O trabalho é, nos ensinamentos de S. Josemaria, o lugar onde se harmoniza a prática da justiça e da caridade. Um caminho no qual se destaca a inseparabilidade entre o homem justo diante de Deus e o homem justo com os outros. Assim o resumiu claramente quando dizia que um dever básico da justiça consistia em trabalhar bem: «Esse trabalho que ocupa os nossos dias e as nossas energias tem que ser uma oferenda digna para o Criador» [21], e uma tarefa que melhore a vida dos homens. São muito vastos os campos, aspetos e detalhes que podem ajudar a viver este caminho [22]. A reflexão pessoal de cada um pode ajudar a entrar nesse caminho.

Ignacio Ramoneda Pérez del Pulgar

Tradução de Maria Inês Moreira


[1]Catecismo da Igreja Católica, n. 1730.

[2]M. A. Ferrari, Justicia, en J. L. Illanes (ed.), Diccionario de san Josemaría Escrivá de Balaguer, Monte Carmelo, Pamplona 2013, p. 705.

[3]S. Josemaria, Amigos de Deus, nº 83

[4]Á. Rodríguez Luño, Scelti in Cristo per essere santi, III: Morale Speciale, EDUSC, Roma 2008, p. 39.

[5]«‘Justo’ é o ‘homem bom’ porque cumpre a lei divina (Pr 10, 28; Sb 3, 10; etc.); o ‘justo’ por excelência será o Messias (Is 45, 8; 53; Sb 2, 18); ‘aquele que é justo pratica a justiça e o direito’ (Ez 18, 5); há sinonímia entre justiça e santidade (cfr. Mt 3, 15; 5, 6-10; 6, 1-33, 15, 20; 21, 32); ‘justo’ é o homem bom, fiel a Deus (cfr. Mt 23, 34; Lc 1, 6; Hch 10, 22; 2 P 2, 8); o ‘justo’ por excelência é Jesus Cristo (cfr. Mt 27,19; Lc 23, 47; Hch 3, 14)» (Ferrari, Justicia, p. 706).

[6]Cf. Athanasius de Alexandria, De Incarnatione, 54, 3 (PG 25, 192B).

[7]Cf. Concílio Vaticano II, Constituição pastoral Gaudium et Spes, 7-XII-1965, «AAS» 58 (1966) n. 22.

[8]I. Adeva Martín, Caridad-Amor, en Diccionario de Teología.

[9]Rodríguez Luño, Scelti in Cristo, III, p. 43.

[10]Ibíd., p. 37.

[11]Catecismo da Igreja Católica, nn.2493-2499.

[12]«Ouvi a causa dos vossos irmãos, e julgai justamente entre o homem e seu irmão, e entre o estrangeiro que está com ele. Não discriminareis as pessoas em juízo; ouvireis assim o pequeno como o grande; não temereis a face de ninguém, porque o juízo é de Deus. porém a causa que vos for difícil fareis vir a mim, e eu a ouvirei» (Dt 1, 16-17).

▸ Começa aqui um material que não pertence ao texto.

(** * A shallow embedding of the sass compiler core: lexer, selector
      resolver and CSS emitter, with the properties checked against it.

    Conventions shared by all modules:
    - a Go [string] is a sequence of bytes: [string] of the Standard Library
      (one [ascii] per byte);
    - a Go [int] or [rune] is a [Z] (no value here comes near the word size);
    - a call that can panic, leave the process or recurse without bound
      returns an [outcome];
    - writes to the log and to standard output are not part of the model. *)

From Stdlib Require Import ZArith List String Ascii Bool Lia.
Import ListNotations.
#[local] Set Warnings "-register-all".
Open Scope string_scope.
Open Scope list_scope.
Open Scope Z_scope.

(** ** Outcomes of a call *)

(** What a Go run-time panic carries. *)
Inductive panic : Type :=
| IndexOutOfRange
| SliceBounds
| DivideByZero
| NilDereference
| TypeAssertion
| IncompatibleLengths (ll lr : Z)   (* panic(fmt.Errorf("Incompatible lengths left:%d right:%d", ll, lr)) *)
| PanicMsg (msg : string).

Inductive outcome (A : Type) : Type :=
| Ret (a : A)              (* the call returns *)
| Panic (p : panic)        (* the call panics *)
| Exit (code : Z)          (* os.Exit, reached through log.Fatal *)
| OutOfFuel.               (* the recursion budget of the model ran out *)

Arguments Ret {A} a.
Arguments Panic {A} p.
Arguments Exit {A} code.
Arguments OutOfFuel {A}.

Definition obind {A B : Type} (m : outcome A) (k : A -> outcome B) : outcome B :=
  match m with
  | Ret a => k a
  | Panic p => Panic p
  | Exit c => Exit c
  | OutOfFuel => OutOfFuel
  end.

(** [s[n:]] for an in-range [n]. *)
Fixpoint dropBytes (n : nat) (s : string) : string :=
  match n, s with
  | O, _ => s
  | S k, EmptyString => EmptyString
  | S k, String _ t => dropBytes k t
  end.

(** ** unicode/utf8 *)
Module utf8.

Definition rune := Z.

Definition RuneError : rune := 0xFFFD.
Definition RuneSelf : Z := 0x80.

Definition byteZ (c : ascii) : Z := Z.of_N (N_of_ascii c).
(** ** [revise_centroids] *)

Lemma revise_loop_spec (data : matrix) (a : assignment) (clusters : list nat)
  (cs : matrix) :
  revise_loop data a clusters = Ok cs ->
  Forall2 (fun i c => length a = length data /\
                      mean_axis0 (rows_labelled data a i) = Ok c) clusters cs.
Proof.
  revert cs. induction clusters as [|i rest IH]; intros cs; cbn [revise_loop].
  - intros [= <-]. constructor.
  - destruct (members data a i) as [m|] eqn:Em; [|done]. cbn [mbind result_bind].
    destruct (mean_axis0 m) as [c|] eqn:Ec; [|done]. cbn [mbind result_bind].
    destruct (revise_loop data a rest) as [cs'|]; [|done]. cbn [mbind result_bind].
    intros [= <-]. apply members_inv in Em as [Hlen ->]. constructor; auto.
Qed.

Lemma revise_centroids_spec (data : matrix) (k : Z) (a : assignment) (cs : matrix) :
  revise_centroids data k a = Ok cs ->
  Forall2 (fun i c => length a = length data /\
                      mean_axis0 (rows_labelled data a i) = Ok c)
          (seq 0 (Z.to_nat k)) cs.
Proof. apply revise_loop_spec. Qed.

Lemma revise_centroids_length (data : matrix) (k : Z) (a : assignment) (cs : matrix) :
  revise_centroids data k a = Ok cs -> length cs = Z.to_nat k.
Proof.
  intros H. apply revise_centroids_spec, Forall2_length in H.
  by rewrite length_seq in H.
Qed.

(** ** The loop of [run_kmeans] *)

(** One pass through the loop body, by cases. *)
Ltac loop_step H a Ea c' Er Eb :=
  cbn [kmeans_loop] in H;
  match type of H with
  | context [assign_clusters ?d ?c] =>
      destruct (assign_clusters d c) as [a|] eqn:Ea
  end;
  [ match type of H with
    | context [revise_centroids ?d ?k a] =>
        destruct (revise_centroids d k a) as [c'|] eqn:Er
    end;
    [ match type of H with
      | context [if ?b then _ else _] => destruct b eqn:Eb
      end
    | ]
  | ].

(** A loop that ends normally entered at most [fuel] iterations; if it
    entered one, the values it returns are the labels of its last iteration
    and the centroids revised from them. *)
Lemma kmeans_loop_end (data : matrix) (k : Z) (fuel itr : nat) (c : matrix)
  (prev cur : option (list nat)) (rec rec' : option (list Q)) (e : loop_end) :
  kmeans_loop data k fuel itr c prev cur rec = (Ok e, rec') ->
  (itr <= end_iterations e <= itr + fuel)%nat /\
  (fuel = 0%nat -> end_centroids e = c /\ end_assignment e = cur) /\
  ((0 < fuel)%nat ->
   (itr < end_iterations e)%nat /\
   exists a, end_assignment e = Some a /\ length a = length data /\
             revise_centroids data k a = Ok (end_centroids e)).
Proof.
  revert itr c prev cur rec. induction fuel as [|fuel IH]; intros itr c prev cur rec H.
  - cbn [kmeans_loop] in H. injection H as <- <-. simpl.
    split; [lia|]. split; [done | lia].
  - assert (forall c' a rec0,
      assign_clusters data c = Ok a -> revise_centroids data k a = Ok c' ->
      kmeans_loop data k fuel (S itr) c' (Some a) (Some a) rec0 = (Ok e, rec') ->
      (itr <= end_iterations e <= itr + S fuel)%nat /\
      (S fuel = 0%nat -> end_centroids e = c /\ end_assignment e = cur) /\
      ((0 < S fuel)%nat ->
       (itr < end_iterations e)%nat /\
       exists a, end_assignment e = Some a /\ length a = length data /\
                 revise_centroids data k a = Ok (end_centroids e))) as Hnext.
    { intros c' a rec0 Ea Er H'. apply IH in H' as (Hit & H0 & Hpos).
      split; [lia|]. split; [lia|]. intros _.
      destruct fuel as [|fuel'].
      - destruct (H0 eq_refl) as [-> ->]. split; [lia|].
        exists a. split; [done|]. split; [by eapply assign_clusters_length | done].
      - destruct Hpos as [Hlt Ha]; [lia|]. split; [lia | done]. }
    loop_step H a Ea c' Er Eb; try discriminate.
    + injection H as <- <-. simpl. split; [lia|]. split; [lia|]. intros _.
      split; [lia|]. exists a.
      split; [done|]. split; [by eapply assign_clusters_length | done].
    + destruct rec as [history|].
      * destruct (compute_heterogeneity data k c' a) as [score|]; [|discriminate].
        eapply Hnext; eauto.
      * eapply Hnext; eauto.
Qed.
(** * GitHub traffic analyzer: the request and aggregation layer of [app.py]

    A shallow embedding of the class [GitHubTrafficFetcher] and theorems
    about its transport ([make_request], [check_rate_limit]), its paginator
    ([get_user_repos]), its collector ([get_repo_traffic_data]) and its
    aggregator ([get_all_traffic_data], [print_summary]).

    Conventions of the embedding.
    - Python values that come out of [response.json()] are values of [json];
      Python's [None] and JSON's [null] are the same value, [JNull].  Numbers
      are integers, as in the API's schema (JSON floats are not modelled).
    - A method that touches the fetcher's mutable field, the clock, or the
      network is a function [World -> result A * World].  An exception leaves
      the effects made before it in place.
    - [print] is not modelled, but the expressions it formats are evaluated:
      [response.status_code] on [None] raises [AttributeError].
    - Durations and clock readings are rationals; [time.sleep d] advances the
      clock by exactly [d], a request takes no time.  Where the code computes
      with floating-point numbers (the wait of [check_rate_limit]) the model
      computes exactly; the two agree on whole numbers, and a theorem about
      such a wait in general states only what rounding keeps. *)

From Stdlib Require Import ZArith QArith Qminmax List String Ascii Bool Lia Lqa.
From Stdlib Require Import Permutation Sorted.
Import ListNotations.

Local Open Scope Z_scope.
#[local] Set Warnings "-register-all".

(** ** Python values *)

Module Py.

Inductive json : Type :=
| JNull
| JBool (b : bool)
| JNum (n : Z)
| JStr (s : string)
| JList (l : list json)
| JDict (d : list (string * json)).

Inductive exn : Type :=
| ValueError
| AttributeError
| KeyError
| TypeError
| JSONDecodeError.

(** Why a run of the model was cut short without a Python outcome. *)
Inductive cut : Type :=
| NoFuel            (* a [while True] loop outlived the fuel given to it *)
| NonStringName.    (* a repository whose [name] is a scalar but not a string *)

Inductive result (A : Type) : Type :=
| Return (a : A)
| Raise (e : exn)
| Cut (c : cut).

Arguments Return {A} a.
Arguments Raise {A} e.
Arguments Cut {A} c.

Definition rbind {A B} (r : result A) (k : A -> result B) : result B :=
  match r with
  | Return a => k a
  | Raise e => Raise e
  | Cut c => Cut c
  end.

(** [bool(v)] *)
Definition truthy (v : json) : bool :=
  match v with
  | JNull => false
  | JBool b => b
  | JNum n => negb (n =? 0)
  | JStr s => negb (String.eqb s EmptyString)
  | JList l => match l with [] => false | _ => true end
  | JDict d => match d with [] => false | _ => true end
  end.

Definition truthy_str (s : string) : bool := negb (String.eqb s EmptyString).

(** Dictionaries keep insertion order; a key occurs once. *)
Fixpoint dict_get {V} (d : list (string * V)) (k : string) : option V :=
  match d with
  | [] => None
  | (k', v) :: d' => if String.eqb k k' then Some v else dict_get d' k
  end.

(** [d[k] = v] *)
Fixpoint dict_set {V} (d : list (string * V)) (k : string) (v : V)
  : list (string * V) :=
  match d with
  | [] => [(k, v)]
  | (k', v') :: d' =>
      if String.eqb k k' then (k', v) :: d' else (k', v') :: dict_set d' k v
  end.

(** [d.update(e)] *)
Definition dict_update {V} (d e : list (string * V)) : list (string * V) :=
  fold_left (fun acc kv => dict_set acc (fst kv) (snd kv)) e d.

[13]Catecismo da Igreja Católica, n. 2240.

[14]Rodríguez Luño, Scelti in Cristo, III, p. 38.

[15]Ibíd.,III, p. 39.

[16]Ferrari, Justicia, p. 706.

[17]Ibíd., n. 67.

[18]S. Josemaria, Cristo que passa, nº 52.

[19]Jo13, 34b.

[20]João Paulo II, Carta Encíclica Dives in Misericordia (20-XII-1980), «AAS» 72 (1980) n. 12.

[21]S. Josemaria, Amigos de Deus, nº 55

[22]Cf. Fernández Carvajal, F., Pasó haciendo el bien, Palabra, Madrid 2016.